Share it in the comments or on my facebook page.

Saturday, November 4, 2017

meeting with grandma (creative writing exercise)


We’re at a kitchen table, but it’s not the one she always used. It could never seat all of them- grandpa, and their eight children. It’s the small table, in the condo, from the days when her life shrank down to smallness and the children were grown, after the neighborhood went bad and they moved where things were safer and someone else mowed the lawn.  It’s probably not her favorite table. How could it be?


Why did grandma choose to meet me here, of all places?  If I got to come back from heaven for a moment to visit a granddaughter, I imagine I’d meet her someplace wonderful, somewhere I’d made a great memory.  But here were are, meeting at the little kitchen table in the condo from the days when her life got small.
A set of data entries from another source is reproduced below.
(* ===== verification/RolloutService.v ===== *)
(** [internal/rollout/service.go]: the rollout service over the interfaces it
    declares, [Store], [Registry] and [AgentSource].

    The service holds one mutex for the whole of every operation that changes
    a rollout, so an operation is a sequence of store calls that no other
    mutating operation interleaves with. *)

From Stdlib Require Import ZArith Lia SpecFloat.
From S2P Require Import Prelude GoLib Host Domain Guardrail Registry Rollout.
Import Domain Rollout.
Open Scope string_scope.
Open Scope list_scope.
Open Scope Z_scope.

Module RolloutService.

(** * The interfaces *)

(** [src/internal/rollout/service.go:17-29] Store *)
Class Store (W : Type) := {
  store_CreateRollout : Context → Rollout → list Stage → M W unit;
  store_GetRollout : Context → string → M W Rollout;
  store_GetActiveRollout : Context → string → string → M W Rollout;
  store_ListActiveRollouts : Context → M W (list Rollout);
  store_UpdateRollout : Context → Rollout → M W unit;
  store_ListStages : Context → string → M W (list Stage);
  store_SaveStage : Context → string → Stage → M W unit;
  store_SaveStageTargets : Context → list StageTarget → M W unit;
  store_ReplaceStageTargets : Context → string → string → list StageTarget → M W unit;
  store_ListStageTargets : Context → string → string → M W (list StageTarget);
  store_NextSnapshotRevision : Context → M W Z }.

(** [src/internal/rollout/service.go:31-36] Registry *)
Class Registry (W : Type) := {
  registry_GetDefinition : Context → string → string → M W ConfigDefinition;
  registry_ListVersions : Context → string → string → M W (list ConfigVersion);
  registry_GetEnvironmentState :
    Context → string → string → Environment → M W ConfigEnvironmentState;
  registry_SetStableVersion :
    Context → ConfigRegistry.SetStableVersionInput → M W ConfigEnvironmentState }.

(** [src/internal/rollout/service.go:38-40] AgentSource *)
Class AgentSource (W : Type) := {
  agents_ListAgents : Context → M W (list Agent) }.

(** [src/internal/guardrail/prometheus.go:15-17] Queryer *)
Definition Queryer (W : Type) : Type := Context → string → Time → M W float64.

(** The store, the registry, the agents, the clock and the random source are
    those of the world; what is left is configuration. *)
(** [src/internal/rollout/service.go:42-51] Service *)
Record Service (W : Type) := MkService {
  svc_stagePlan : list Stage;
  svc_queryer : option (Queryer W) }.
Arguments svc_stagePlan {W} _.
Arguments svc_queryer {W} _.

(** [src/internal/rollout/service.go:53-62] NewService *)
Definition NewService (W : Type) : Service W := MkService W DefaultStagePlan None.

(** [src/internal/rollout/service.go:78-80] Service.SetGuardrailQueryer *)
Definition SetGuardrailQueryer {W} (s : Service W) (queryer : Queryer W) : Service W :=
  MkService W (svc_stagePlan s) (Some queryer).

(** [src/internal/rollout/service.go:64-76] CreateRolloutInput *)
Record CreateRolloutInput := MkCreateRolloutInput {
  ci_TenantID : string;
  ci_Key : string;
  ci_Environment : Environment;
  ci_CandidateVersionNumber : Z;
  ci_TargetServices : list string;
  ci_Stages : list Stage;
  ci_Guardrails : list Guardrail.Rule;
  ci_RequiredAckPercentage : float64;
  ci_DeploymentTimeout : Duration;
  ci_RolloutMaxDuration : Duration;
  ci_RollbackTimeout : Duration }.

(** [src/internal/rollout/service.go:200-206] AcknowledgeInput *)
Record AcknowledgeInput := MkAcknowledgeInput {
  ai_RolloutID : string;
  ai_StageID : string;
  ai_AgentID : string;
  ai_VersionID : string;
  ai_SnapshotRevision : Z }.

(** [src/internal/rollout/service.go:208-213] AcknowledgeResult *)
Record AcknowledgeResult := MkAcknowledgeResult {
  ar_Counted : bool;
  ar_Coverage : Coverage;
  ar_Decision : StageDecision;
  ar_Rollout : Rollout }.
(* ===== verification/RolloutSpec.v ===== *)
(** The abstract rollout machine: what a store observer may see happen to the
    rollouts, their stages and their target cohorts, one store write at a time.

    [RolloutRefine] proves that every operation of the rollout service, cut
    short by an error at any point or not, is a sequence of these steps; the
    invariants below are proved once, by induction on the steps. *)

From Stdlib Require Import ZArith Lia.
From S2P Require Import Prelude GoLib Domain Guardrail Rollout RolloutFacts.
Import Domain Rollout.
Open Scope string_scope.
Open Scope list_scope.
Open Scope Z_scope.

Module RolloutSpec.

(** * Views: the contents of a rollout store *)

Record View := MkView {
  vw_rollouts : gmap string Rollout;
  vw_stages : gmap string (list Stage);
  vw_targets : string → string → list StageTarget }.

(** Rollout identifiers are generated without zero bytes, which makes the
    joined keys of the store unambiguous; other identifiers are not observed. *)
Definition same_view (v v' : View) : Prop :=
  vw_rollouts v' = vw_rollouts v ∧ vw_stages v' = vw_stages v ∧
  ∀ a b, no_nul a → vw_targets v' a b = vw_targets v a b.

#[export] Instance same_view_equiv : Equivalence same_view.
Proof.
  split.
  - by intros v.
  - intros v v' (H1 & H2 & H3). split_and!; [done..|]. intros. by rewrite H3.
  - intros v1 v2 v3 (H1 & H2 & H3) (H4 & H5 & H6). split_and!; [congruence..|].
    intros. by rewrite H6, H3.
Qed.

Definition put_rollout (r : Rollout) (v v' : View) : Prop :=
  vw_rollouts v' = <[r_ID r := r]> (vw_rollouts v) ∧ vw_stages v' = vw_stages v ∧
  ∀ a b, no_nul a → vw_targets v' a b = vw_targets v a b.

Definition put_stages (id : string) (stages : list Stage) (v v' : View) : Prop :=
  vw_rollouts v' = vw_rollouts v ∧ vw_stages v' = <[id := stages]> (vw_stages v) ∧
  ∀ a b, no_nul a → vw_targets v' a b = vw_targets v a b.

Definition put_new (r : Rollout) (stages : list Stage) (v v' : View) : Prop :=
  vw_rollouts v' = <[r_ID r := r]> (vw_rollouts v) ∧
  vw_stages v' = <[r_ID r := stages]> (vw_stages v) ∧
  ∀ a b, no_nul a → vw_targets v' a b = vw_targets v a b.

Definition put_targets (id stageID : string) (ts : list StageTarget) (v v' : View) : Prop :=
  vw_rollouts v' = vw_rollouts v ∧ vw_stages v' = vw_stages v ∧
  ∀ a b, no_nul a →
    vw_targets v' a b = if decide (a = id ∧ b = stageID) then ts else vw_targets v a b.

(** The configuration and environment a rollout occupies while it runs. *)
Definition slot (r : Rollout) : string := nul_key (r_ConfigDefinitionID r) (r_Environment r).

Definition live (r : Rollout) : Prop := Terminal (r_State r) = false.

Definition verification_id (id : string) : string := (id +:+ "-rollback-verification")%string.

Lemma length_str_app a b : String.length (a +:+ b)%string = (String.length a + String.length b)%nat.
Proof.
  induction a as [|c a IH]; [done|].
  change (S (String.length (a +:+ b)) = S (String.length a + String.length b)). by rewrite IH.
Qed.

(** No short identifier is that of a verification stage. *)
Lemma short_not_verification s : (String.length s < 22)%nat → ∀ id, s ≠ verification_id id.
Proof. intros Hs id ->. unfold verification_id in Hs. rewrite length_str_app in Hs. simpl in Hs. lia. Qed.

(** * The evidence a transition needs *)

(** Every guardrail was evaluated on some query answer and none failed or was
    unknown. *)
Definition guardrails_healthy (r : Rollout) (now : Time) : Prop :=
  r_Guardrails r = [] ∨
  ∃ evaluations,
    Forall2 (λ rule e, ∃ answer previous,
               Guardrail.EvaluateQueryResult rule answer previous now = Ok e)
            (r_Guardrails r) evaluations ∧
    Guardrail.AggregateStatus evaluations = Guardrail.StatusHealthy.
She has hair again, but it is gray, and her skin is a little wrinkled. Her smile is radiant, and I have the sense that she is merely wearing something like old age, but not quite; as if she is toning down her beauty for my sake.


Grandma has something for me inside a bag.  It’s just what I need, she says with a small smile. I cannot imagine what it could be. Can you put a nap inside a bag? Or patience, or courage?  She sets the bag on the table. It is so good to see her again.  


“I can’t carry anything from eternity to you, dear. If I could, I would give you the fruit that tastes like a sunrise, and the words to the songs that we sing around the throne, and you would eat and we would sing, and He would pour out so much healing and life that you would never grow old, never grieve, never ache in your soul ever again.  But the time for that is not yet.”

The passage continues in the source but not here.